So, you'll probably be reading this tomorrow (Thursday) when I'll also be mostly away from the webs. Almost anything could have happened by then.
At the moment, it looks like Blair is planning to make his intentions clear(ish) by saying that this'll be his last party conference as leader. It also looks like that isn't going to be enough for a sizable section of the party.

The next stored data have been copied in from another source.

(* ===== verification/StorageProps.v ===== *)
(** * Properties of the file systems of a worker

    The layers of a container are mounted as a stack and removed without touching what
    is mounted; the storage of the workspaces in use survives a cleanup; a storage that
    cannot be unmounted is erased; the buckets of a container are all given back. *)

From S2P Require Import Prelude GoStd Redis Types PoolManager WorkerDaemon HostFs Storage.

Local Open Scope Z_scope.
Local Open Scope host_scope.
Set Default Proof Using "Type".

(** One step of a program: a call, a result or a sequence. *)
Ltac hstep := first [apply hwp_bind | apply hwp_invoke; cbn beta | apply hwp_ret].

(** ** Layers *)

Section overlay.
Context {OS : HostOS}.
Context (base : list string) (cid root : string) (h0 : host).

Inductive layer_op := OEmptyLayer | OLayer (upperDir : string).

Definition add_one (o : layer_op) (co : ContainerOverlay) : HM (option gerr * ContainerOverlay) :=
  match o with OEmptyLayer => AddEmptyLayer co | OLayer upperDir => AddLayer upperDir co end.

(** Layers added one after the other, those that fail included. *)
Fixpoint add_layers (ops : list layer_op) (co : ContainerOverlay) : HM ContainerOverlay :=
  match ops with
  | [] => hret co
  | o :: ops' => do! r ← add_one o co; add_layers ops' r.2
  end.

(** Each layer lies on the one below it. *)
Fixpoint stacked (lower : string) (layers : list ContainerOverlayLayer) : Prop :=
  match layers with
  | [] => True
  | l :: layers' => ol_lower l = lower /\ stacked (ol_merged l) layers'
  end.

Definition overlay0 : ContainerOverlay := NewContainerOverlay cid root (abs_path base).
Definition dir_of (i : Z) : string := "layer-" +:+ fmt_int i.
Definition merged_of (i : Z) : string := abs_path (base ++ [cid; dir_of i; "merged"]).

Definition mounts_of (layers : list ContainerOverlayLayer) : list string :=
  (reverse (ol_merged <$> layers) ++ h_mounts h0)%list.

Record overlay_inv (co : ContainerOverlay) (h : host) : Prop := {
  oi_overlay : set_layers [] co = overlay0;
  oi_merged : ol_merged <$> ov_layers co = merged_of ∘ Z.of_nat <$> seq 0 (length (ov_layers co));
  oi_stacked : stacked root (ov_layers co);
  oi_mounts : h_mounts h = mounts_of (ov_layers co);
  oi_lost : h_lost h = h_lost h0;
}.

Hypothesis base_ok : base <> [] /\ Forall plain base.
Hypothesis cid_ok : plain cid.
Hypothesis fresh : Forall (λ q, under (abs_path (base ++ [cid])) q = false) (h_mounts h0).

Lemma dir_plain i : plain (dir_of i).
Proof.
  unfold dir_of, plain. repeat split; try discriminate. simpl. apply no_slash_int.
Qed.

Lemma parts_plain l : Forall plain l -> Forall plain (base ++ cid :: l).
Proof using base_ok cid_ok. intros H. apply Forall_app. split; [apply base_ok|by constructor]. Qed.

Lemma parts_nonempty (l : list string) : (base ++ l)%list <> [].
Proof using base_ok. intros [E _]%app_eq_nil. by apply base_ok. Qed.

Lemma layerDir_abs co i : set_layers [] co = overlay0 -> layerDir co i = abs_path (base ++ [cid; dir_of i]).
Proof using base_ok cid_ok.
  intros H. unfold layerDir.
  assert (ov_overlayPath co = abs_path base /\ ov_containerId co = cid) as [-> ->].
  { destruct co; unfold overlay0, NewContainerOverlay, set_layers in H; simpl in *; by simplify_eq. }
  apply path_Join_abs; try apply base_ok; [|done].
  constructor; [done|constructor; [apply dir_plain|done]].
Qed.

Lemma container_dir_abs co :
  set_layers [] co = overlay0 ->
  path_Join [ov_overlayPath co; ov_containerId co] = abs_path (base ++ [cid]).
Proof using base_ok cid_ok.
  intros H. destruct co; injection H as -> -> ->.
  apply (path_Join_abs base [cid]); try apply base_ok; [by constructor|done].
Qed.

Lemma merged_abs co i :
  set_layers [] co = overlay0 -> path_Join [layerDir co i; "merged"] = merged_of i.
Proof using base_ok cid_ok.
  intros H. rewrite (layerDir_abs co i H).
  rewrite path_Join_abs; [unfold merged_of; by rewrite <- app_assoc|apply parts_nonempty| | |done].
  - apply parts_plain. constructor; [apply dir_plain|done].
  - constructor; [by vm_compute|done].
Qed.

Lemma stacked_app lower layers l :
  stacked lower layers ->
  ol_lower l = match last layers with Some l' => ol_merged l' | None => lower end ->
  stacked lower (layers ++ [l])%list.
Proof.
  revert lower. induction layers as [|l1 layers IH]; intros lower Hs Hl; [done|].
  destruct Hs as [H1 H2]. split; [done|]. apply IH; [done|].
  rewrite Hl, last_cons. by destruct (last layers).
Qed.

Lemma make_dirs_wp ds h : hwp (make_dirs ds) (λ _ h', same_mounts h h') h.
Proof.
  revert h. induction ds as [|d ds IH]; intros h; simpl; [by hstep|].
  repeat hstep. destruct (sys h (CMkdirAll d)) as [[e o]|]; [by hstep|].
  eapply hwp_mono; [|apply IH]. intros a h'. by apply same_mounts_trans.
Qed.

Lemma try_dirs_wp ds h : hwp (try_dirs ds) (λ _ h', same_mounts h h') h.
Proof.
  revert h. induction ds as [|d ds IH]; intros h; simpl; [by hstep|].
  repeat hstep. eapply hwp_mono; [|apply IH]. intros a h'. by apply same_mounts_trans.
Qed.

Lemma inv_same co h h' : same_mounts h h' -> overlay_inv co h -> overlay_inv co h'.
Proof. intros [H1 H2] []. split; congruence. Qed.

Lemma add_layer_wp upper work co h :
  overlay_inv co h ->
  let index := Z.of_nat (length (ov_layers co)) in
  hwp (add_layer (mkLayer index (TopLayerPath co) upper work (path_Join [layerDir co index; "merged"])) co)
    (λ r h', overlay_inv r.2 h') h.
Proof using base_ok cid_ok.
  intros Hi index. pose proof Hi as [Ho Hm Hs Hmo Hl].
  rewrite (merged_abs co index Ho). unfold add_layer, overlay_mount. repeat hstep.
  destruct (sys h _) as [[e o]|]; repeat hstep; [by apply (inv_same co h)|].
  split; simpl; [done| | | |done].
  - rewrite length_app, Nat.add_1_r, seq_S, !fmap_app, Hm. done.
  - apply stacked_app; [done|]. simpl. unfold TopLayerPath.
    destruct (last (ov_layers co)); [done|]. by destruct co; simpl in *; injection Ho.
  - unfold mounts_of. rewrite Hmo, fmap_app, reverse_app. done.
Qed.

Lemma add_one_wp o co h :
  overlay_inv co h -> hwp (add_one o co) (λ r h', overlay_inv r.2 h') h.
Proof using base_ok cid_ok.
  intros Hi. destruct o as [|upper]; simpl; hstep.
  - eapply hwp_mono; [|apply make_dirs_wp]. intros [e|] h1 H1; [by hstep; apply (inv_same co h)|].
    hstep. eapply hwp_mono; [|apply try_dirs_wp]. intros [] h2 H2.
    hstep. eapply hwp_mono; [|apply make_dirs_wp].
    intros [e|] h3 H3; [hstep|apply add_layer_wp];
      (apply (inv_same co h); [by eauto using same_mounts_trans|done]).
  - eapply hwp_mono; [|apply make_dirs_wp].
    intros [e|] h1 H1; [hstep|apply add_layer_wp]; by apply (inv_same co h).
Qed.

Lemma add_layers_wp ops : forall co h,
  overlay_inv co h -> hwp (add_layers ops co) overlay_inv h.
Proof using base_ok cid_ok.
  induction ops as [|o ops IH]; intros co h Hi; simpl; [by hstep|].
  hstep. eapply hwp_mono; [|by apply add_one_wp]. intros r h' Hr. by apply IH.
Qed.

Lemma under_dir_fresh l : Forall plain l ->
  Forall (λ q, under (abs_path (base ++ cid :: l)) q = false) (h_mounts h0).
Proof using base_ok cid_ok fresh.
  intros Hl. eapply Forall_impl; [exact fresh|]. intros q Hq. simpl in Hq.
  apply not_true_iff_false. intros Hu. apply not_true_iff_false in Hq. apply Hq.
  destruct l as [|p l]; [done|]. eapply under_trans; [|exact Hu].
  change (cid :: p :: l) with ([cid] ++ p :: l)%list. rewrite app_assoc.
  apply under_abs_app; [done|]. apply parts_nonempty.
Qed.

Lemma under_other_layer i j : i <> j -> under (abs_path (base ++ [cid; dir_of i])) (merged_of j) = false.
Proof using base_ok cid_ok.
  intros Hij. apply not_true_iff_false. intros Hu. apply Hij.
  apply under_prefix in Hu as [k Hk]; try apply parts_nonempty;
    try (apply parts_plain; repeat constructor; apply dir_plain || by vm_compute).
  rewrite <- app_assoc in Hk. apply app_inv_head in Hk. injection Hk as Hd _.
  unfold dir_of in Hd. symmetry. apply fmt_int_inj. by simplify_eq.
Qed.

As well as the planned declaration of a timetable, the current strategy from Downing Street also appears to include an assault on Gordon Brown; Blair's current difficulties are all Brown's fault it seems. (Remember, nothing is ever Blair's fault. That's official.) Martin Kettle, who takes turns with "Sir" Michael to be Blair's megaphone in the Guardian, lays this out in all its brutal glory. It's really an article written almost exclusively for Brown and the rest of the Labour Party but it's interesting to the layperson all the same. This is the key section:
Let's assume that Gordon Brown's coup works and that he now drives Tony Blair from office much earlier than even the reduced timetable to which Blair is now reconciled - in other words that he forces Blair to quit any time between now and early 2007.I'd call that a thinly veiled threat. Minus the veil.

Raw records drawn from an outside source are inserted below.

(* ===== verification/Machines.v ===== *)
(** * Machines at the gateway (pkg/api/v1/machine.go, pkg/gateway/services/machine.go, pkg/providers/base.go)

    What the gateway does with the machines of external pools: the HTTP handlers an agent
    calls, the gRPC calls of an administrator, and the loop of a provider that ends
    machines nobody uses.  A handler is a program on the server of [ProviderRepo].  The
    body of a request is what [Bind] made of it.  A panic of a handler is a value: the
    middleware turns it into an answer. *)

From S2P Require Import Prelude GoStd Redis Keys Types Codec Lock Env WorkerRepo PoolSizing PoolHealth TaskRepo ProviderRepo.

The legacy of that will be threefold. First, it will leave a certain amount of individual bitterness at the top, which will mean that some Blairites - perhaps even Blair himself - will finally feel emboldened to tell the world (even if the world isn't interested) what they think about Brown and the way he has operated over the past 12 years.
That sort of thing from one of Number 10's favourite tame journalists tells you everything you need to know about the state of the relationship between Blair and Brown.

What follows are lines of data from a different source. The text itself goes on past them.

Lemma rwp_keepalive now k st (d : rdb) (L : lmap) X s :
  kl_config k = c -> has_state provider poolName id d s -> machine_keys provider poolName id d X ->
  metrics_ok (Collect i) ->
  rwp (MachineKeepalive now TokenTypeMachine (keepalive_request (keepalive_payload k st (Collect i))))
    (λ r d' _,
      r = inr (("ok", Some (mkMachineStateResponse id MachineStatusReady poolName (fmt_int now)
                              (ms_LastWorkerSeen s) MachineKeepaliveExpirationS "0.2.0-go")),
               inference_calls id (mk_Inference (keepalive_copy (keepalive_payload k st (Collect i))))) /\
      has_state provider poolName id d' (ready_machine now "0.2.0-go" s) /\
      as_set (kv d' !! ProviderMachineIndex provider poolName) = Some X) d L.
Proof using Hvalid Hprovider.
  intros Hk Hs Hkeys Hm. destruct (Validate_id c Hvalid) as (Hlen & Hpn & _).
  rewrite keepalive_request_copy by done. unfold MachineKeepalive, keepalive_copy, keepalive_payload.
  cbn [machine_token mk_MachineID mk_PoolName mk_ProviderName mk_AgentVersion mk_Metrics mk_Inference
       ka_MachineID ka_PoolName ka_ProviderName ka_AgentVersion ka_Metrics ka_Inference negb orb String.eqb].
  rewrite !Hk. cbn.
  destruct (String.eqb_spec id "") as [E|_]; [by rewrite E in Hlen|].
  destruct (String.eqb_spec poolName "") as [E|_]; [done|].
  destruct (String.eqb_spec provider "") as [E|_]; [done|]. cbn [orb].
  apply wp_pbind. eapply wp_mono;
    [|eapply rwp_SetMachineKeepAlive; [apply id_not_index|exact Hs|exact Hkeys|exact Hm]].
  intros r d1 L1 (-> & Hs1 & Hm1 & HX1). cbn. apply wp_pbind.
  eapply rwp_GetMachine; [exact Hs1|exact Hm1|exact Hm|]. apply wp_Ret. done.
Qed.
End join.

(** C15. A machine joins its pool: once an administrator has created it, and the agent with
    this identity and a valid configuration has registered and sent one keep-alive, each as
    the JSON body that the gateway binds, then on a server that answers every command the
    gateway has answered all three with success, the machine is stored as ready, with the
    CPU in millicores, the memory in mebibytes and the GPUs that the agent detected, the
    GPU type and registration token of its creation and the time of the keep-alive; it is
    in the pool's index, and the agent's loop counts no failure. *)
Theorem machine_joins_pool `{S : RedisServer, SL : !RedisLaws S} (I : srv -> Prop) (s : srv) (L : lmap)
    (gcfg : gateway_config) (c : AgentConfig) (i : machine_info) (pool : machine_pool) (n total : Z)
    (pct key : string) (k : KeepaliveLoop) (st : option AgentState) (now1 now2 now3 : Z) (X : gset string) :
  reliable I -> I s ->
  Validate c = None -> ac_ProviderName c <> "" -> ac_DryRun c = false -> kl_config k = c ->
  gw_Pools gcfg !! ac_PoolName c = Some pool -> mp_Provider pool = Some (ac_ProviderName c) ->
  mi_cpus i = Some n -> 0 <= n * 1000 < 2 ^ 63 -> mi_memory i = Some (total, pct) -> in_u64 total ->
  in_u32 (DetectGPUCount (mi_gpus i)) -> metrics_ok (Collect i) ->
  machine_keys (ac_ProviderName c) (ac_PoolName c) (ac_MachineID c) (view s) X ->
  ends (r1 <~ CreateMachine now1 gcfg true TokenTypeClusterAdmin (ac_PoolName c) (ac_MachineID c) (inr key) ;;
        (r2 <~ Machines.RegisterMachine now2 gcfg (None : option unit) TokenTypeMachine
                 (register_request (registration_payload c i)) ;;
         (r3 <~ MachineKeepalive now3 TokenTypeMachine
                  (keepalive_request (keepalive_payload k st (Collect i))) ;;
          Ret (r1.1, r2, r3)))) s L
    (λ '(r1, r2, r3) d,
      r1 = MOk (ac_MachineID c, key, pool) /\ status_of r2 = 200 /\ status_of r3 = 200 /\
      has_state (ac_ProviderName c) (ac_PoolName c) (ac_MachineID c) d
        (joined_machine gcfg c i pool n total key now1 now3 "0.2.0-go") /\
      as_set (kv d !! ProviderMachineIndex (ac_ProviderName c) (ac_PoolName c)) =
        Some ({[Keys.ProviderMachineState (ac_ProviderName c) (ac_PoolName c) (ac_MachineID c)]} ∪ X) /\
      kl_consecutiveFailures (sendKeepalive now3 (Collect i) (Status (status_of r3)) k st).1.2 = 0).
Proof.
  intros HR HI Hv Hp Hdry Hk Hpool Hpp Hcpus Hn Hmem Ht Hg Hm Hkeys. apply (ends_rwp I); [done..|].
  apply wp_pbind. eapply wp_mono; [|by apply rwp_create]. intros r1 d1 L1 (-> & Hs1 & Hk1).
  apply wp_pbind. eapply wp_mono; [|by eapply (rwp_register gcfg c i pool n total pct)].
  intros r2 d2 L2 (-> & Hs2 & Hk2).
  apply wp_pbind. eapply wp_mono; [|by eapply rwp_keepalive]. intros r3 d3 L3 (-> & Hs3 & HX3).
  apply wp_Ret. cbn. repeat split; [apply Hs3..|exact HX3|].
  unfold sendKeepalive. cbn. by rewrite Hk, Hdry.
Qed.

Definition ex_gateway : gateway_config :=
  mkGatewayConfig "10.0.0.1" "" "" {["external" := mkMachinePool (Some "generic") "A10G" ""]}.
Definition ex_info : machine_info :=
  mkMachineInfo (Some 8) (Some ["12.5"]) (Some (17179869184, "50")) (Some (1000, 500)) (Some "NVIDIA A10G") None.

Lemma machine_joins_pool_witness :
  ends (r1 <~ CreateMachine 1 ex_gateway true TokenTypeClusterAdmin "external" "0a1b2c3d" (inr "key") ;;
        (r2 <~ Machines.RegisterMachine 2 ex_gateway (None : option unit) TokenTypeMachine
                 (register_request (registration_payload ex_agent_config ex_info)) ;;
         (r3 <~ MachineKeepalive 3 TokenTypeMachine
                  (keepalive_request
                     (keepalive_payload (NewKeepaliveLoop ex_agent_config) None (Collect ex_info))) ;;
          Ret (r1.1, r2, r3)))) (on empty_rdb) ∅
    (λ '(r1, r2, r3) d,
      r1 = MOk ("0a1b2c3d", "key", mkMachinePool (Some "generic") "A10G" "") /\
      status_of r2 = 200 /\ status_of r3 = 200 /\
      has_state "generic" "external" "0a1b2c3d" d
        (mkMachineState "0a1b2c3d" "external" "ready" "machine-0a1b2c3d" "k3s" 8000 16384 "A10G" 1 "key"
           "127.0.0.1" "1" "" "3" false "0.2.0-go") /\
      as_set (kv d !! ProviderMachineIndex "generic" "external") =
        Some ({[Keys.ProviderMachineState "generic" "external" "0a1b2c3d"]} ∪ ∅) /\
      kl_consecutiveFailures (sendKeepalive 3 (Collect ex_info) (Status (status_of r3))
        (NewKeepaliveLoop ex_agent_config) None).1.2 = 0).
Proof.
  refine (machine_joins_pool (λ s, ref_faults s = []) (on empty_rdb) ∅ ex_gateway ex_agent_config ex_info
    (mkMachinePool (Some "generic") "A10G" "") 8 17179869184 "50" "key" (NewKeepaliveLoop ex_agent_config) None
    1 2 3 ∅ ref_reliable eq_refl eq_refl _ eq_refl eq_refl eq_refl eq_refl eq_refl _ eq_refl _ _ _ _);
    [done|by vm_compute|by vm_compute|by vm_compute|repeat constructor; done|].
  repeat split; eexists; reflexivity.
Defined.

But it's actually formerly loyal Blairites who're really rocking the boat this time as I and a large number of others have pointed over at Kettle's post. The fact that Blair thinks this can be sorted out by sending out his goons to castigate Brown is just another sign of his increasingly delusional worldview.
Fortunately, there are growing signs that the Labour Party has had enough. And about bloody time. Now get on with it and finish him off. No-one wants eight more months of this.
Who should be the new leader? At the moment, the stifling influence of the Blair makes judging the potential candidates impossible (although I am absolutely sure it shouldn't be Reid. Look at his eyes; he's proper scary.) When Blair goes, a proper contest is what's needed.
It should be a bit like the Tory one... no, scrap that. Rather than a beauty contest, how about the candidates actually discuss like policies and stuff. Call me hideously old fashioned but I've always thought that policies are what politics is supposed to be about.